As the global oil inventory surplus narrows and the goal of the OPEC cuts is within reach, the oil cartel is mulling a change in the way it defines success, with an eye on keeping the current production limits in place at least through to the end of this year.
Although there were a variety of reasons for oil prices rallying at the end of 2017 and hitting multiyear highs a month ago, the overarching reason was that the inventory overhang significantly narrowed, in large part because of the OPEC cuts.
The IEA says that OECD inventories are now only 52 million barres above the five-year average, a surplus that has shrunk dramatically from 264 million barrels a year ago. “With the surplus having shrunk so dramatically, the success of the output agreement might be close to hand,” the IEA wrote in its February Oil Market Report.
Other analysts have gone further.
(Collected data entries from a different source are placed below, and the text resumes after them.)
(* ===== verification/Endian.v ===== *)
(** * Byte order conversion: [src/util/common_endian.c]

    The host is little-endian, the branch of the conditional compilation that
    does something.  [ntohl] and [htonl] of the C library swap the four bytes of
    their argument there.  The theorem of this file ties the arithmetic of
    [GNUNET_htonll] to the bytes that appear on the wire ([be_encode]). *)

From Stdlib Require Import ZArith Lia.
From stdpp Require Import base list numbers.
From S2P Require Import Prelude.
Local Open Scope Z_scope.

(** [ntohl] and [htonl] on a little-endian host; the argument is converted to
    [uint32_t] by the call. *)
Definition ntohl (n : Z) : Z :=
  let n := u32 n in
  Z.lor (Z.lor (Z.shiftl (Z.land n 255) 24)
               (Z.shiftl (Z.land (Z.shiftr n 8) 255) 16))
        (Z.lor (Z.shiftl (Z.land (Z.shiftr n 16) 255) 8)
               (Z.shiftr n 24)).
Definition htonl : Z -> Z := ntohl.

(** [(((uint64_t) ntohl (n)) << 32) + ntohl (n >> 32)] *)
Definition GNUNET_ntohll (n : Z) : Z :=
  u64 (u64 (Z.shiftl (ntohl n) 32) + ntohl (Z.shiftr n 32)).

Definition GNUNET_htonll (n : Z) : Z :=
  u64 (u64 (Z.shiftl (htonl n) 32) + htonl (Z.shiftr n 32)).

(** The bytes of an [n]-byte integer in the memory of the host. *)
Fixpoint host_bytes (n : nat) (v : Z) : list Z :=
  match n with
  | O => []
  | S n' => u8 v :: host_bytes n' (Z.shiftr v 8)
  end.

Lemma length_host_bytes n v : length (host_bytes n v) = n.
Proof. revert v. induction n; intros v; simpl; congruence. Qed.

(** ** Arithmetic form of the byte swap *)

Definition byte_at (n : Z) (i : Z) : Z := (n / 2 ^ (8 * i)) mod 256.

Lemma byte_at_range n i : 0 <= byte_at n i < 256.
Proof. unfold byte_at. apply Z.mod_pos_bound. lia. Qed.

Lemma u32_bytes n :
  is_u32 n ->
  n = byte_at n 0 + 256 * (byte_at n 1 + 256 * (byte_at n 2 + 256 * byte_at n 3)).
Proof.
  intros H. unfold byte_at. change (2 ^ (8 * 0)) with 1.
  change (2 ^ (8 * 1)) with 256. change (2 ^ (8 * 2)) with 65536.
  change (2 ^ (8 * 3)) with 16777216. int_lia.
Qed.

Lemma ntohl_arith n :
  ntohl n = ((byte_at (u32 n) 0 * 256 + byte_at (u32 n) 1) * 256
             + byte_at (u32 n) 2) * 256 + byte_at (u32 n) 3.
Proof.
  unfold ntohl. generalize (u32 n), (u32_range n); clear n; intros n Hn.
  change 255 with (Z.ones 8). rewrite !Z.land_ones by lia.
  rewrite !Z.shiftr_div_pow2 by lia.
  replace (n / 2 ^ 24) with (byte_at n 3)
    by (unfold byte_at; change (2 ^ (8 * 3)) with (2 ^ 24); change (2 ^ 24) with 16777216;
        int_lia).
  change (2 ^ 8) with 256 at 1.
  replace (n mod 256) with (byte_at n 0) by (unfold byte_at; change (2 ^ (8 * 0)) with 1;
    by rewrite Z.div_1_r).
  change ((n / 2 ^ 8) mod 2 ^ 8) with (byte_at n 1).
  change ((n / 2 ^ 16) mod 2 ^ 8) with (byte_at n 2).
  pose proof (byte_at_range n 0). pose proof (byte_at_range n 1).
  pose proof (byte_at_range n 2). pose proof (byte_at_range n 3).
  rewrite (lor_add_shift (byte_at n 2) (byte_at n 3) 8) by lia.
  rewrite (Z.shiftl_mul_pow2 (byte_at n 0) 24) by lia.
  replace (byte_at n 0 * 2 ^ 24) with (Z.shiftl (byte_at n 0 * 2 ^ 8) 16)
    by (rewrite Z.shiftl_mul_pow2 by lia; lia).
  rewrite <- Z.shiftl_lor.
  replace (byte_at n 0 * 2 ^ 8) with (Z.shiftl (byte_at n 0) 8)
    by (rewrite Z.shiftl_mul_pow2; lia).
  rewrite (lor_add_shift (byte_at n 0) (byte_at n 1) 8) by lia.
  rewrite lor_add_shift by lia. lia.
Qed.

Lemma ntohl_range n : is_u32 (ntohl n).
Proof.
  rewrite ntohl_arith.
  pose proof (byte_at_range (u32 n) 0). pose proof (byte_at_range (u32 n) 1).
  pose proof (byte_at_range (u32 n) 2). pose proof (byte_at_range (u32 n) 3).
  unfold is_u32. lia.
Qed.
#[export] Hint Resolve ntohl_range : gnunet.

(** A value put together from four bytes, and its bytes. *)
Lemma byte_at_combine a b c d :
  0 <= a < 256 -> 0 <= b < 256 -> 0 <= c < 256 -> 0 <= d < 256 ->
  let n := ((a * 256 + b) * 256 + c) * 256 + d in
  byte_at n 0 = d /\ byte_at n 1 = c /\ byte_at n 2 = b /\ byte_at n 3 = a.
Proof.
  intros Ha Hb Hc Hd n. unfold byte_at, n. change (2 ^ (8 * 0)) with 1.
  change (2 ^ (8 * 1)) with 256. change (2 ^ (8 * 2)) with 65536.
  change (2 ^ (8 * 3)) with 16777216.
  repeat split; Z.div_mod_to_equations; lia.
Qed.

Lemma ntohl_involutive n : is_u32 n -> ntohl (ntohl n) = n.
Proof.
  intros Hn. rewrite (ntohl_arith (ntohl n)), (u32_small (ntohl n)) by auto with gnunet.
  rewrite ntohl_arith, (u32_small n Hn).
  destruct (byte_at_combine (byte_at n 0) (byte_at n 1) (byte_at n 2) (byte_at n 3))
    as (-> & -> & -> & ->); try apply byte_at_range.
  rewrite (u32_bytes n Hn) at 5. lia.
Qed.

(** Both conversions in arithmetic form: the swapped low word becomes the high
    one. *)
Lemma ntohll_arith n :
  is_u64 n -> GNUNET_ntohll n = ntohl n * 2 ^ 32 + ntohl (n / 2 ^ 32).
Proof.
  intros Hn. unfold GNUNET_ntohll.
  pose proof (ntohl_range n). pose proof (ntohl_range (n / 2 ^ 32)).
  rewrite Z.shiftl_mul_pow2, Z.shiftr_div_pow2 by lia.
  rewrite (u64_small (ntohl n * 2 ^ 32)) by int_lia.
  rewrite u64_small by int_lia. reflexivity.
Qed.

Lemma ntohl_u32 n : ntohl (u32 n) = ntohl n.
Proof. unfold ntohl. by rewrite (u32_small (u32 n)) by auto with gnunet. Qed.

Lemma htonll_split n :
  is_u64 n ->
  GNUNET_htonll n / 2 ^ 32 = ntohl n /\
  u32 (GNUNET_htonll n) = ntohl (n / 2 ^ 32) /\ is_u64 (GNUNET_htonll n).
Proof.
  intros Hn. change (GNUNET_htonll n) with (GNUNET_ntohll n).
  rewrite ntohll_arith by done.
  pose proof (ntohl_range n). pose proof (ntohl_range (n / 2 ^ 32)).
  repeat split; int_lia.
Qed.

Lemma ntohll_htonll n : is_u64 n -> GNUNET_ntohll (GNUNET_htonll n) = n.
Proof.
  intros Hn. destruct (htonll_split n Hn) as (Hh & Hl & Hr).
  rewrite ntohll_arith, Hh, <- ntohl_u32, Hl by done.
  rewrite (ntohl_involutive (n / 2 ^ 32)) by int_lia.
  rewrite <- (ntohl_u32 n), (ntohl_involutive (u32 n)) by auto with gnunet.
  int_lia.
Qed.

(** The bytes of a 32-bit value in host memory after [htonl]. *)
Lemma host_bytes_htonl n : host_bytes 4 (htonl n) = be_encode 4 (u32 n).
Proof.
  unfold htonl, host_bytes, be_encode. rewrite ntohl_arith.
  pose proof (byte_at_range (u32 n) 0). pose proof (byte_at_range (u32 n) 1).
  pose proof (byte_at_range (u32 n) 2). pose proof (byte_at_range (u32 n) 3).
  destruct (byte_at_combine (byte_at (u32 n) 0) (byte_at (u32 n) 1)
    (byte_at (u32 n) 2) (byte_at (u32 n) 3)) as (E0 & E1 & E2 & E3); try done.
  set (v := ((_ * 256 + _) * 256 + _) * 256 + _) in *.
  assert (Hb : forall (m i : Z), 0 <= i -> u8 (Z.shiftr m (8 * i)) = byte_at m i)
    by (intros m i Hi; unfold u8, byte_at; by rewrite Z.shiftr_div_pow2 by lia).
  rewrite !Z.shiftr_shiftr by lia.
  change (u8 v) with (u8 (Z.shiftr v (8 * 0))).
  change (8 + 8 + 8) with (8 * 3). change (8 + 8) with (8 * 2).
  change (Z.shiftr v 8) with (Z.shiftr v (8 * 1)).
  rewrite !Hb, E0, E1, E2, E3 by lia. reflexivity.
Qed.

Lemma host_bytes_app a b v :
  host_bytes (a + b) v = host_bytes a v ++ host_bytes b (v / 2 ^ (8 * Z.of_nat a)).
Proof.
  revert v. induction a as [|a IH]; intros v;
    cbn [host_bytes Nat.add app].
  - by rewrite Z.div_1_r.
  - rewrite IH, Z.shiftr_div_pow2, Z.div_div, <- Z.pow_add_r by lia.
    by replace (8 + 8 * Z.of_nat a) with (8 * Z.of_nat (S a)) by lia.
Qed.

Lemma host_bytes_mod n v m :
  8 * Z.of_nat n <= m -> host_bytes n (v mod 2 ^ m) = host_bytes n v.
Proof.
  revert v m. induction n as [|n IH]; intros v m Hm; [ done | ]. cbn [host_bytes].
  f_equal.
  - unfold u8. apply Z.bits_inj'. intros i Hi.
    destruct (Z.lt_ge_cases i 8).
    + by rewrite !Z.mod_pow2_bits_low by lia.
    + by rewrite !Z.mod_pow2_bits_high by lia.
  - rewrite <- (IH (Z.shiftr v 8) (m - 8)) by lia. f_equal.
    apply Z.bits_inj'. intros i Hi. rewrite Z.shiftr_spec by lia.
    destruct (Z.lt_ge_cases i (m - 8)).
    + rewrite !Z.mod_pow2_bits_low, Z.shiftr_spec by lia. done.
    + by rewrite !Z.mod_pow2_bits_high by lia.
Qed.

Lemma be_encode_app a b v :
  be_encode (a + b) v = be_encode a (v / 2 ^ (8 * Z.of_nat b)) ++ be_encode b v.
Proof.
  induction a as [|a IH]; [ done | ]. cbn [be_encode Nat.add app]. rewrite IH.
  rewrite !Z.shiftr_div_pow2, Z.div_div, <- Z.pow_add_r by lia.
  by replace (8 * Z.of_nat b + 8 * Z.of_nat a) with (8 * Z.of_nat (a + b)) by lia.
Qed.

Lemma be_encode_mod n v m :
  8 * Z.of_nat n <= m -> be_encode n (v mod 2 ^ m) = be_encode n v.
Proof.
  induction n as [|n IH]; intros Hm; [ done | ]. simpl. rewrite IH by lia. f_equal.
  unfold u8. apply Z.bits_inj'. intros i Hi.
  destruct (Z.lt_ge_cases i 8).
  - rewrite !Z.mod_pow2_bits_low, !Z.shiftr_spec, Z.mod_pow2_bits_low by lia. done.
  - by rewrite !Z.mod_pow2_bits_high by lia.
Qed.

(** On a little-endian host GNUNET_htonll lays a 64-bit value out in
    memory most significant byte first, and GNUNET_ntohll undoes it. *)
Lemma htonll_wire_format (n : Z) :
  is_u64 n ->
  host_bytes 8 (GNUNET_htonll n) = be_encode 8 n /\
  GNUNET_ntohll (GNUNET_htonll n) = n.
Proof.
  intros Hn. split; [ | by apply ntohll_htonll ].
  destruct (htonll_split n Hn) as (Hh & Hl & _).
  rewrite (host_bytes_app 4 4), (be_encode_app 4 4). change (8 * Z.of_nat 4) with 32.
  rewrite Hh, <- (host_bytes_mod 4 _ 32) by lia.
  change (GNUNET_htonll n mod 2 ^ 32) with (u32 (GNUNET_htonll n)). rewrite Hl.
  pose proof host_bytes_htonl as Hw. unfold htonl in Hw. rewrite !Hw. f_equal.
  - rewrite u32_small; [ done | int_lia ].
  - by apply be_encode_mod.
Qed.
Citigroup and Goldman Sachs both estimate that the surplus has probably already been eliminated, meaning that the oil market has already reached the long-sought “balance” for which OPEC is aiming.
But as success draws near, oil prices are still not where OPEC wants them. The group is considering changing the way it measures “balance” in the market, for several reasons.
First, what constitutes the five-year average for inventories has changed significantly, with that period of time increasingly encompassing surplus years. The level of inventories that was “average” for the period of 2011-2015 is substantially lower than the “average” for 2013-2017 — the latter period includes more than three years in which the market suffered from a glut. Related: Venezuela’s PDVSA Faces Mass Exodus Of Workforce
In other words, the five-year average inventory level is a moving target, and because it has been rising quite a bit, bringing global inventories down to that threshold is not as impressive as it would be if using an older five-year period.
As a result, Saudi oil minister Khalid al-Falih suggested that OPEC would meet to discuss using a different metric. One option would be to use the “forward demand cover,” Bloomberg reports, or the number of days that the current stock of inventories could supply the global market. This would arguably be a more accurate measurement because it would incorporate the fact that demand has climbed significantly in recent years.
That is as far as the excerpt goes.